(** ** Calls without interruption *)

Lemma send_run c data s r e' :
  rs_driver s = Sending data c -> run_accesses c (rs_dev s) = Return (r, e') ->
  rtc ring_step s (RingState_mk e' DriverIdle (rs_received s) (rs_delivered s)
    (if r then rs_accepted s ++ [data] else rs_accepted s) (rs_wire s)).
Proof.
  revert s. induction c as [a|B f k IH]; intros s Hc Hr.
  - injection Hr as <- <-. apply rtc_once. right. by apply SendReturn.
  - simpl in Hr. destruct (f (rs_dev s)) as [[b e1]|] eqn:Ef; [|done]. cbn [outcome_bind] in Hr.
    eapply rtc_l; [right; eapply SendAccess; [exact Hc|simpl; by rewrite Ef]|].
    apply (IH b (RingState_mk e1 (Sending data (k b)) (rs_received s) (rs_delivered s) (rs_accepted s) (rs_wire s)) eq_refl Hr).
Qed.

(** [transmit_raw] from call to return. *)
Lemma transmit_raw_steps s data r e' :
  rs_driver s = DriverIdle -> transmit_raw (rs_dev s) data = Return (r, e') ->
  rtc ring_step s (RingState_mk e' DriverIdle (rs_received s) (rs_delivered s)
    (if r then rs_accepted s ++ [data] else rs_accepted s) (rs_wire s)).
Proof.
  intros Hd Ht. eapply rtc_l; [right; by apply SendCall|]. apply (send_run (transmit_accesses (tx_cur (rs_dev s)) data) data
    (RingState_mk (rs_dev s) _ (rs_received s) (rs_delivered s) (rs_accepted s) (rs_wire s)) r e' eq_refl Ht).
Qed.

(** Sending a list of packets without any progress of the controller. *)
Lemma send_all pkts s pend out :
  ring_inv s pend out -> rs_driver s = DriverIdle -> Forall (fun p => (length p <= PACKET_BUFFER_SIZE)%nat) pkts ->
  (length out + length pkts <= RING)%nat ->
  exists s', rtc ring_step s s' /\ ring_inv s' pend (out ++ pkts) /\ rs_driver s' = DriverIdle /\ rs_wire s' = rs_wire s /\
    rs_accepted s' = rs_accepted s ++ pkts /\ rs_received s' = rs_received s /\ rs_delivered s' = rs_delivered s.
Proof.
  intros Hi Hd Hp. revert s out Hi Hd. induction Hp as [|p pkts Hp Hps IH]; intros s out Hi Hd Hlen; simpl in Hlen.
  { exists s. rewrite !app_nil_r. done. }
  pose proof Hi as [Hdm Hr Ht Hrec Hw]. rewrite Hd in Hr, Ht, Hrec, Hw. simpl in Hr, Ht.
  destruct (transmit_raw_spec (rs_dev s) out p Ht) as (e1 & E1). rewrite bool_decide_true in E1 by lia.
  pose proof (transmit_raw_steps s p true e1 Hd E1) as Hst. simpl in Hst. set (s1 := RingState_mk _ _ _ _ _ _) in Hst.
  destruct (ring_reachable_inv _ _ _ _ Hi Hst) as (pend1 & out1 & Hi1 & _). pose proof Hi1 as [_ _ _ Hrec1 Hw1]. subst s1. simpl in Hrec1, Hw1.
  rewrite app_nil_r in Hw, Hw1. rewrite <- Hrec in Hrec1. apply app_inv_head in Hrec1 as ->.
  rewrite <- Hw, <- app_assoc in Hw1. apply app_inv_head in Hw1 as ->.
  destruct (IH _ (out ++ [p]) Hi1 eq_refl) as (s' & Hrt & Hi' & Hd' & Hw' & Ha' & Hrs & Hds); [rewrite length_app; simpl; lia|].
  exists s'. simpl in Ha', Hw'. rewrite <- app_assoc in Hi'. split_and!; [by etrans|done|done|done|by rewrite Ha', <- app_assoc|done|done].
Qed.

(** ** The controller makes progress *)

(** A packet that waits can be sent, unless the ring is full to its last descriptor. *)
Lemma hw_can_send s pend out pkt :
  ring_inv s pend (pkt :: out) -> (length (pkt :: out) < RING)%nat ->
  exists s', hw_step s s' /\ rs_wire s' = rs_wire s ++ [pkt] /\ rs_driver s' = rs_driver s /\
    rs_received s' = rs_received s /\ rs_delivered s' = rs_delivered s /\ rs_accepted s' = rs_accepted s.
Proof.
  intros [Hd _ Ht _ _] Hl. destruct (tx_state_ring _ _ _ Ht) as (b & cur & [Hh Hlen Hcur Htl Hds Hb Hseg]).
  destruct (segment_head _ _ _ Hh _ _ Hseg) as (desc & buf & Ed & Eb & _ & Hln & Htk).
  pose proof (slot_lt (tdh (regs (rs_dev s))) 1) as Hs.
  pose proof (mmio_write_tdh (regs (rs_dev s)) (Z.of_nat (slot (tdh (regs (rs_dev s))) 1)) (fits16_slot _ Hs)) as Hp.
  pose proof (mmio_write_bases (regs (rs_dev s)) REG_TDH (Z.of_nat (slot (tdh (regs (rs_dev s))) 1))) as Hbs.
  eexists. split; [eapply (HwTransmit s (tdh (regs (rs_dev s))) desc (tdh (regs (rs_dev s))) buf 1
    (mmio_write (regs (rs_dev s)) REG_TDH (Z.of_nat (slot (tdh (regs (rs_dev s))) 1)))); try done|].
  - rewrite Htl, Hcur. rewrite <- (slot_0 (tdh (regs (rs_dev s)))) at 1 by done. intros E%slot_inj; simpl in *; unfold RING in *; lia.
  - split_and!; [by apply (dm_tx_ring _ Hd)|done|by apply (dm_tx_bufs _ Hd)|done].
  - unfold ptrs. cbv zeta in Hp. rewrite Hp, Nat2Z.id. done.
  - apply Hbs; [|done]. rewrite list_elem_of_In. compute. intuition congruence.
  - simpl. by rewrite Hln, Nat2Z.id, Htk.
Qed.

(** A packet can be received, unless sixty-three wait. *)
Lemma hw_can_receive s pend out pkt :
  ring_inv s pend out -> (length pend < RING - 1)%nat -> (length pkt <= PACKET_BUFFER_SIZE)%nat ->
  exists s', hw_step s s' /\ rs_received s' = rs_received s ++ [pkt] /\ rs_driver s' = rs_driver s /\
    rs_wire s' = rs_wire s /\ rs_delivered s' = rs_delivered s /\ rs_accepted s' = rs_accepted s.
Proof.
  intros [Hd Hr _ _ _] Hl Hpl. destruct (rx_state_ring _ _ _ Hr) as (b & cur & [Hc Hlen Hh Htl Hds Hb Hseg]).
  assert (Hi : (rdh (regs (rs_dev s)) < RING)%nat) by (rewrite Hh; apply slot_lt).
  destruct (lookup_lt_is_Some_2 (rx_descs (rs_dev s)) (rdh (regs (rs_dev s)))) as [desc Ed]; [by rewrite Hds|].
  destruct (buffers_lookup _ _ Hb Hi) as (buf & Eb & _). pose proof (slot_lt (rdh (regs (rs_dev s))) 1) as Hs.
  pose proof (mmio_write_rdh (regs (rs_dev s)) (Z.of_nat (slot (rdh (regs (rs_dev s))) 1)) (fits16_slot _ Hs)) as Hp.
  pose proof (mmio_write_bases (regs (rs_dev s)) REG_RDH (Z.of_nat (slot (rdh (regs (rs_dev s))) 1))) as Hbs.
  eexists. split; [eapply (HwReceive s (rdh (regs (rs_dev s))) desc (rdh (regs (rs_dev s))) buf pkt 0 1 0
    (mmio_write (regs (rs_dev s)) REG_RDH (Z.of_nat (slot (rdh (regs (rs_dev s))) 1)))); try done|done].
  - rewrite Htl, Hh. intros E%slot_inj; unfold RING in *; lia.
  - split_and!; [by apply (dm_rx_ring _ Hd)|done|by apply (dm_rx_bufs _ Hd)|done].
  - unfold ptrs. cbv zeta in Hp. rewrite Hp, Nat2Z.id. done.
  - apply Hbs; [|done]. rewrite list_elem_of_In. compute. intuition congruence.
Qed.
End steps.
_____
_The problem:_ Working from the material above, reproduce it in full and unchanged.

_Problem solution:_
(** ** Calls without interruption *)

Lemma send_run c data s r e' :
  rs_driver s = Sending data c -> run_accesses c (rs_dev s) = Return (r, e') ->
  rtc ring_step s (RingState_mk e' DriverIdle (rs_received s) (rs_delivered s)
    (if r then rs_accepted s ++ [data] else rs_accepted s) (rs_wire s)).
Proof.
  revert s. induction c as [a|B f k IH]; intros s Hc Hr.
  - injection Hr as <- <-. apply rtc_once. right. by apply SendReturn.
  - simpl in Hr. destruct (f (rs_dev s)) as [[b e1]|] eqn:Ef; [|done]. cbn [outcome_bind] in Hr.
    eapply rtc_l; [right; eapply SendAccess; [exact Hc|simpl; by rewrite Ef]|].
    apply (IH b (RingState_mk e1 (Sending data (k b)) (rs_received s) (rs_delivered s) (rs_accepted s) (rs_wire s)) eq_refl Hr).
Qed.

(** [transmit_raw] from call to return. *)
Lemma transmit_raw_steps s data r e' :
  rs_driver s = DriverIdle -> transmit_raw (rs_dev s) data = Return (r, e') ->
  rtc ring_step s (RingState_mk e' DriverIdle (rs_received s) (rs_delivered s)
    (if r then rs_accepted s ++ [data] else rs_accepted s) (rs_wire s)).
Proof.
  intros Hd Ht. eapply rtc_l; [right; by apply SendCall|]. apply (send_run (transmit_accesses (tx_cur (rs_dev s)) data) data
    (RingState_mk (rs_dev s) _ (rs_received s) (rs_delivered s) (rs_accepted s) (rs_wire s)) r e' eq_refl Ht).
Qed.

(** Sending a list of packets without any progress of the controller. *)
Lemma send_all pkts s pend out :
  ring_inv s pend out -> rs_driver s = DriverIdle -> Forall (fun p => (length p <= PACKET_BUFFER_SIZE)%nat) pkts ->
  (length out + length pkts <= RING)%nat ->
  exists s', rtc ring_step s s' /\ ring_inv s' pend (out ++ pkts) /\ rs_driver s' = DriverIdle /\ rs_wire s' = rs_wire s /\
    rs_accepted s' = rs_accepted s ++ pkts /\ rs_received s' = rs_received s /\ rs_delivered s' = rs_delivered s.
Proof.
  intros Hi Hd Hp. revert s out Hi Hd. induction Hp as [|p pkts Hp Hps IH]; intros s out Hi Hd Hlen; simpl in Hlen.
  { exists s. rewrite !app_nil_r. done. }
  pose proof Hi as [Hdm Hr Ht Hrec Hw]. rewrite Hd in Hr, Ht, Hrec, Hw. simpl in Hr, Ht.
  destruct (transmit_raw_spec (rs_dev s) out p Ht) as (e1 & E1). rewrite bool_decide_true in E1 by lia.
  pose proof (transmit_raw_steps s p true e1 Hd E1) as Hst. simpl in Hst. set (s1 := RingState_mk _ _ _ _ _ _) in Hst.
  destruct (ring_reachable_inv _ _ _ _ Hi Hst) as (pend1 & out1 & Hi1 & _). pose proof Hi1 as [_ _ _ Hrec1 Hw1]. subst s1. simpl in Hrec1, Hw1.
  rewrite app_nil_r in Hw, Hw1. rewrite <- Hrec in Hrec1. apply app_inv_head in Hrec1 as ->.
  rewrite <- Hw, <- app_assoc in Hw1. apply app_inv_head in Hw1 as ->.
  destruct (IH _ (out ++ [p]) Hi1 eq_refl) as (s' & Hrt & Hi' & Hd' & Hw' & Ha' & Hrs & Hds); [rewrite length_app; simpl; lia|].
  exists s'. simpl in Ha', Hw'. rewrite <- app_assoc in Hi'. split_and!; [by etrans|done|done|done|by rewrite Ha', <- app_assoc|done|done].
Qed.

(** ** The controller makes progress *)

(** A packet that waits can be sent, unless the ring is full to its last descriptor. *)
Lemma hw_can_send s pend out pkt :
  ring_inv s pend (pkt :: out) -> (length (pkt :: out) < RING)%nat ->
  exists s', hw_step s s' /\ rs_wire s' = rs_wire s ++ [pkt] /\ rs_driver s' = rs_driver s /\
    rs_received s' = rs_received s /\ rs_delivered s' = rs_delivered s /\ rs_accepted s' = rs_accepted s.
Proof.
  intros [Hd _ Ht _ _] Hl. destruct (tx_state_ring _ _ _ Ht) as (b & cur & [Hh Hlen Hcur Htl Hds Hb Hseg]).
  destruct (segment_head _ _ _ Hh _ _ Hseg) as (desc & buf & Ed & Eb & _ & Hln & Htk).
  pose proof (slot_lt (tdh (regs (rs_dev s))) 1) as Hs.
  pose proof (mmio_write_tdh (regs (rs_dev s)) (Z.of_nat (slot (tdh (regs (rs_dev s))) 1)) (fits16_slot _ Hs)) as Hp.
  pose proof (mmio_write_bases (regs (rs_dev s)) REG_TDH (Z.of_nat (slot (tdh (regs (rs_dev s))) 1))) as Hbs.
  eexists. split; [eapply (HwTransmit s (tdh (regs (rs_dev s))) desc (tdh (regs (rs_dev s))) buf 1
    (mmio_write (regs (rs_dev s)) REG_TDH (Z.of_nat (slot (tdh (regs (rs_dev s))) 1)))); try done|].
  - rewrite Htl, Hcur. rewrite <- (slot_0 (tdh (regs (rs_dev s)))) at 1 by done. intros E%slot_inj; simpl in *; unfold RING in *; lia.
  - split_and!; [by apply (dm_tx_ring _ Hd)|done|by apply (dm_tx_bufs _ Hd)|done].
  - unfold ptrs. cbv zeta in Hp. rewrite Hp, Nat2Z.id. done.
  - apply Hbs; [|done]. rewrite list_elem_of_In. compute. intuition congruence.
  - simpl. by rewrite Hln, Nat2Z.id, Htk.
Qed.

(** A packet can be received, unless sixty-three wait. *)
Lemma hw_can_receive s pend out pkt :
  ring_inv s pend out -> (length pend < RING - 1)%nat -> (length pkt <= PACKET_BUFFER_SIZE)%nat ->
  exists s', hw_step s s' /\ rs_received s' = rs_received s ++ [pkt] /\ rs_driver s' = rs_driver s /\
    rs_wire s' = rs_wire s /\ rs_delivered s' = rs_delivered s /\ rs_accepted s' = rs_accepted s.
Proof.
  intros [Hd Hr _ _ _] Hl Hpl. destruct (rx_state_ring _ _ _ Hr) as (b & cur & [Hc Hlen Hh Htl Hds Hb Hseg]).
  assert (Hi : (rdh (regs (rs_dev s)) < RING)%nat) by (rewrite Hh; apply slot_lt).
  destruct (lookup_lt_is_Some_2 (rx_descs (rs_dev s)) (rdh (regs (rs_dev s)))) as [desc Ed]; [by rewrite Hds|].
  destruct (buffers_lookup _ _ Hb Hi) as (buf & Eb & _). pose proof (slot_lt (rdh (regs (rs_dev s))) 1) as Hs.
  pose proof (mmio_write_rdh (regs (rs_dev s)) (Z.of_nat (slot (rdh (regs (rs_dev s))) 1)) (fits16_slot _ Hs)) as Hp.
  pose proof (mmio_write_bases (regs (rs_dev s)) REG_RDH (Z.of_nat (slot (rdh (regs (rs_dev s))) 1))) as Hbs.
  eexists. split; [eapply (HwReceive s (rdh (regs (rs_dev s))) desc (rdh (regs (rs_dev s))) buf pkt 0 1 0
    (mmio_write (regs (rs_dev s)) REG_RDH (Z.of_nat (slot (rdh (regs (rs_dev s))) 1)))); try done|done].
  - rewrite Htl, Hh. intros E%slot_inj; unfold RING in *; lia.
  - split_and!; [by apply (dm_rx_ring _ Hd)|done|by apply (dm_rx_bufs _ Hd)|done].
  - unfold ptrs. cbv zeta in Hp. rewrite Hp, Nat2Z.id. done.
  - apply Hbs; [|done]. rewrite list_elem_of_In. compute. intuition congruence.
Qed.
End steps.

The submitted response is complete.